The Maduro government responded by blacklisting a handful of current and former U.S. officials from traveling to Venezuela, collecting signatures to protest the sanctions order and demanding that the U.S. embassy in Caracas downsize its staff of more than 200 down to around 17 to match the size of the Venezuelan embassy in Washington. Staffing at the U.S. Embassy in Venezuela has not changed since Maduro made his declaration in March.

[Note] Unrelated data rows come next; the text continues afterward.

Lemma all_assigned s :
  WF s -> allVariablesAssigned s = true -> forall id, is_Some (variables s !! id) -> is_Some (assignments s !! id).
Proof.
  intros HW Ha id Hid. apply Nat.eqb_eq in Ha.
  assert (dom (assignments s) ⊆ dom (variables s)) as Hsub.
  { intros k. rewrite !elem_of_dom. apply (wf_dom s HW). }
  apply set_subseteq_size_eq in Hsub; [| rewrite !size_dom; lia].
  apply elem_of_dom. rewrite Hsub. by apply elem_of_dom.
Qed.

(** The literal of an unassigned variable is unassigned. *)
Lemma all_clauses_true s c :
  WF s -> Stable s -> allVariablesAssigned s = true -> c ∈ clauses s -> Exists (lit_true s) (Literals c).
Proof.
  intros HW Hst Ha Hc. destruct (Hst c Hc) as [? | (a & b & us & Hs)]; [done |].
  destruct (scan_sub s _ _ a Hs) as [Hl Hn]; [by constructor |].
  destruct (all_assigned s HW Ha (litID s a)) as [v Hv]; [by rewrite (wf_lits s HW c a Hc Hl) |].
  unfold getAssignment in Hn. unfold litID in Hv. congruence.
Qed.

(** Exactly one variable of each package is true. *)
Lemma one_version reqs s req :
  WF s -> Problem reqs s -> Stable s -> allVariablesAssigned s = true -> req ∈ reqs ->
  exists id, inClass (keyOf req) id /\ assignments s !! id = Some true /\ created reqs id /\
    forall id', inClass (keyOf req) id' -> assignments s !! id' = Some true -> id' = id.
Proof.
  intros HW HP Hst Ha Hr.
  destruct (pb_least _ _ HP req Hr) as (ls & (c & -> & Hc)%list_elem_of_fmap & _ & Hpos & _).
  pose proof (all_clauses_true s c HW Hst Ha Hc) as (l & Hl & Ht)%Exists_exists.
  destruct (Hpos l Hl) as [Hp Hcl]. unfold lit_true, getAssignment in Ht. rewrite Hp in Ht.
  exists (litID s l). split; [done |]. split; [done |]. split.
  { apply (pb_dom _ _ HP). by rewrite (wf_lits s HW c l Hc Hl). }
  intros id' C' T'. destruct (decide (id' = litID s l)) as [? | Hne]; [done |]. exfalso.
  destruct (pb_most _ _ HP req id' (litID s l) Hr Hne C' Hcl) as (ls2 & (c2 & -> & Hc2)%list_elem_of_fmap & HE).
  { apply (wf_dom s HW). by eexists. }
  { by rewrite (wf_lits s HW c l Hc Hl). }
  pose proof (all_clauses_true s c2 HW Hst Ha Hc2) as Ht2.
  assert (forall x, Positive x = false -> lit_true s x -> assignments s !! litID s x = Some true -> False) as Hno.
  { intros x Hx Hx2 Hx3. unfold lit_true, getAssignment in Hx2. unfold litID in Hx3. congruence. }
  destruct HE as [(l1 & l2 & E & P1 & P2 & E1 & E2) | (l1 & l2 & E & P1 & P2 & E1 & E2)]; rewrite E in Ht2;
    apply Exists_cons in Ht2 as [Ht2 | [Ht2 | Ht2%Exists_nil]%Exists_cons]; try done;
    (eapply Hno; [| exact Ht2 |]; [done |]); by rewrite ?E1, ?E2.
Qed.

Lemma bound_fuel cfg reqs e s fuel :
  env_ok e -> initialize e reqs (NewSATSolver cfg) = (s, Ok tt) ->
  (Z.to_nat (2 * (MaxDecisions (default defaultConfig cfg) + 1)) < fuel)%nat ->
  exists s' r, dpllWithCDCL e fuel 0 0 s = Some (s', r) /\ round_ok 0 s (Finished s' r).
Proof.
  intros He Hi Hf. destruct (initialize_spec cfg e reqs s He Hi) as (HS & _ & _ & Hset & _).
  apply dpll_total; [done |]. unfold measure. rewrite (su_config _ _ _ Hset).
  destruct (su_stats _ _ _ Hset) as [-> _]. by rewrite Z.sub_0_r, Z.add_0_r.
Qed.

Lemma initialize_ok e reqs s s' r : initialize e reqs s = (s', Ok r) -> r = tt.
Proof. by destruct r. Qed.

(** What a successful [Solve] of a new solver leaves behind. *)
Lemma solve_ok cfg e fuel reqs s' sol :
  env_ok e -> Solve e fuel reqs (NewSATSolver cfg) = Some (s', Ok sol) ->
  WF s' /\ Problem reqs s' /\ Stable s' /\ allVariablesAssigned s' = true /\
  sol = convertToVersionSolution (assignments s') (statistics s').
Proof.
  intros He. unfold Solve. destruct (initialize e reqs (NewSATSolver cfg)) as [s [[] | err]] eqn:Hi; [| done].
  destruct (initialize_spec cfg e reqs s He Hi) as (HS & HP & _ & _ & _).
  destruct (dpllWithCDCL e fuel 0 0 s) as [[s2 [a | err]] |] eqn:Hd; [| done | done].
  intros [= <- <-].
  set (fuel' := (S (measure 0 s) + fuel)%nat).
  destruct (dpll_total e fuel' 0 0 s HS) as (s3 & r & Hd' & HW & HF & Hr); [unfold fuel'; lia |].
  rewrite (dpll_fuel e fuel fuel' 0 0 s _ Hd) in Hd' by (unfold fuel'; lia).
  injection Hd' as <- <-. destruct Hr as (-> & Hst & Ha).
  split; [done |]. split; [by apply (problem_frame _ s) |]. done.
Qed.

(** ** Lemmas: the search never meets a conflict *)

(** The classes of different packages do not meet. *)
Definition separated (reqs : list VersionRequirement) : Prop :=
  forall r1 r2 v, r1 ∈ reqs -> r2 ∈ reqs -> v ∈ validVersions r2 ->
    inClass (keyOf r1) (varID (keyOf r2) v) -> keyOf r1 = keyOf r2.

(** In a package with an assigned variable exactly one is true. *)
Record Settled (reqs : list VersionRequirement) (s : SATSolverImpl) : Prop := {
  se_some : forall req id b, req ∈ reqs -> inClass (keyOf req) id -> assignments s !! id = Some b ->
    exists id', inClass (keyOf req) id' /\ assignments s !! id' = Some true;
  se_one : forall req id1 id2, req ∈ reqs -> inClass (keyOf req) id1 -> inClass (keyOf req) id2 ->
    assignments s !! id1 = Some true -> assignments s !! id2 = Some true -> id1 = id2
}.

Record Calm (reqs : list VersionRequirement) (s : SATSolverImpl) : Prop := {
  ca_wf : WF s;
  ca_problem : Problem reqs s;
  ca_shaped : Shaped reqs s;
  ca_settled : Settled reqs s
}.

Lemma shaped_frame reqs s s' :
  Frame s s' -> Literals <$> clauses s' = Literals <$> clauses s -> Shaped reqs s -> Shaped reqs s'.
Proof.
  intros HF EC HS ls Hls. rewrite EC in Hls. destruct (HS ls Hls) as (req & Hr & Hsh). exists req. split; [done |].
  assert (forall l, litID s' l = litID s l) as EL by (intros l; apply (fr_id _ _ HF)).
  destruct Hsh as [(H1 & H2 & H3) | (l1 & l2 & E & P1 & P2 & C1 & C2 & Hne)].
  - left. split; [done |]. split; [intros l; rewrite EL; apply H2 |]. rewrite (fr_vars _ _ HF).
    intros id C V. destruct (H3 id C V) as (l & ? & ?). exists l. by rewrite EL.
  - right. exists l1, l2. by rewrite !EL.
Qed.

(** What a unit clause propagates: the only version of a package, or the
    exclusion of a version of a package that has a true one. *)
Lemma unit_shape reqs s c l :
  Calm reqs s -> c ∈ clauses s -> scan s (Literals c) = Some [l] ->
  exists req, req ∈ reqs /\ inClass (keyOf req) (litID s l) /\
    ((Positive l = true /\
      forall id, inClass (keyOf req) id -> is_Some (variables s !! id) -> id = litID s l) \/
     (Positive l = false /\
      exists id, inClass (keyOf req) id /\ assignments s !! id = Some true /\ id ≠ litID s l)).
Proof.
  intros [HW HP HSh [Hsome Hone]] Hc Hs.
  destruct (scan_sub s _ _ l Hs) as [Hl Hn]; [by constructor |].
  destruct (HSh (Literals c)) as (req & Hr & [(_ & Hpos & Hall) | (l1 & l2 & E & P1 & P2 & C1 & C2 & Hne)]);
    [by apply list_elem_of_fmap_2 | |]; exists req; (split; [done |]).
  - destruct (Hpos l Hl) as [Hp Hcl]. split; [done |]. left. split; [done |].
    assert (forall x, x ∈ Literals c -> litID s x = litID s l) as Honly.
    { intros x Hx. destruct (scan_Some s _ _ x Hs Hx) as [[_ ->%list_elem_of_singleton] | Hf]; [done |]. exfalso.
      destruct (Hpos x Hx) as [Hpx Hcx]. unfold getAssignment in Hf.
      destruct (Hsome req (litID s x) _ Hr Hcx Hf) as (id & Cid & Tid).
      destruct (Hall id Cid) as (y & Hy & Ey); [apply (wf_dom s HW); by eexists |].
      destruct (Hpos y Hy) as [Hpy _].
      assert (scan s (Literals c) = None) as Hnone.
      { apply scan_None, Exists_exists. exists y. split; [done |]. unfold lit_true, getAssignment.
        rewrite Hpy. unfold litID in Ey. by rewrite Ey. }
      congruence. }
    intros id Cid Vid. destruct (Hall id Cid Vid) as (y & Hy & <-). by apply Honly.
  - rewrite E in Hs, Hl.
    assert (forall x y, Positive x = false -> Positive y = false -> x ∈ [l1; l2] -> y ∈ [l1; l2] ->
      litID s x ≠ litID s y -> getAssignment (lit_Variable x) s = None -> l = x ->
      assignments s !! litID s y = Some true) as Hother.
    { intros x y Px Py Hx Hy Hxy Hnx ->. destruct (scan_Some s _ _ y Hs Hy) as [[_ ->%list_elem_of_singleton] | Hf]; [done |].
      rewrite Py in Hf. exact Hf. }
    apply elem_of_cons in Hl as [-> | ->%list_elem_of_singleton].
    + split; [done |]. right. split; [done |]. exists (litID s l2). split; [done |]. split; [| done].
      apply (Hother l1 l2); try done; rewrite !elem_of_cons; tauto.
    + split; [done |]. right. split; [done |]. exists (litID s l1). split; [done |]. split; [| done].
      apply (Hother l2 l1); try done; rewrite !elem_of_cons; tauto.
Qed.

Lemma no_conflict reqs s c : Calm reqs s -> c ∈ clauses s -> scan s (Literals c) ≠ Some [].
Proof.
  intros [HW HP HSh [Hsome Hone]] Hc Hs.
  assert (forall x, x ∈ Literals c -> assignments s !! litID s x = Some (negb (Positive x))) as Hfalse.
  { intros x Hx. by destruct (scan_Some s _ _ x Hs Hx) as [[_ ?%elem_of_nil] | Hf]. }
  destruct (HSh (Literals c)) as (req & Hr & [(Hne0 & Hpos & Hall) | (l1 & l2 & E & P1 & P2 & C1 & C2 & Hne)]);
    [by apply list_elem_of_fmap_2 | |].
  - destruct (Literals c) as [| l ls] eqn:EL; [done |]. rewrite <- EL in *.
    assert (l ∈ Literals c) as Hl by (rewrite EL; constructor).
    destruct (Hpos l Hl) as [Hp Hcl].
    destruct (Hsome req (litID s l) _ Hr Hcl (Hfalse l Hl)) as (id & Cid & Tid).
    destruct (Hall id Cid) as (y & Hy & <-); [apply (wf_dom s HW); by eexists |].
    destruct (Hpos y Hy) as [Hpy _]. specialize (Hfalse y Hy). rewrite Hpy in Hfalse. simpl in Hfalse. congruence.
  - assert (l1 ∈ Literals c /\ l2 ∈ Literals c) as [H1 H2] by (rewrite E, !elem_of_cons; tauto).
    apply Hne. apply (Hone req); [done .. | |].
    + rewrite (Hfalse l1 H1). by rewrite P1.
    + rewrite (Hfalse l2 H2). by rewrite P2.
Qed.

Since Shannon made his initial visit to Caracas in April, the Maduro government has quieted down its rhetoric against the United States, although it briefly had a diplomatic flare-up with the government of Spain over the status of several Venezuelan political prisoners. But the U.S. government has also been making an effort to smooth things over with Venezuela, with which it still enjoys strong economic ties even though Caracas has been suffering from a loss in foreign reserves and a serious crisis in confidence for Maduro’s presidency. During a visit to Mexico last month, U.S. Secretary of State John Kerry reaffirmed that Washington would try to mend its ties with Caracas. “The United States remains open to further addressing our differences and attempting to find areas of common ground,” he said.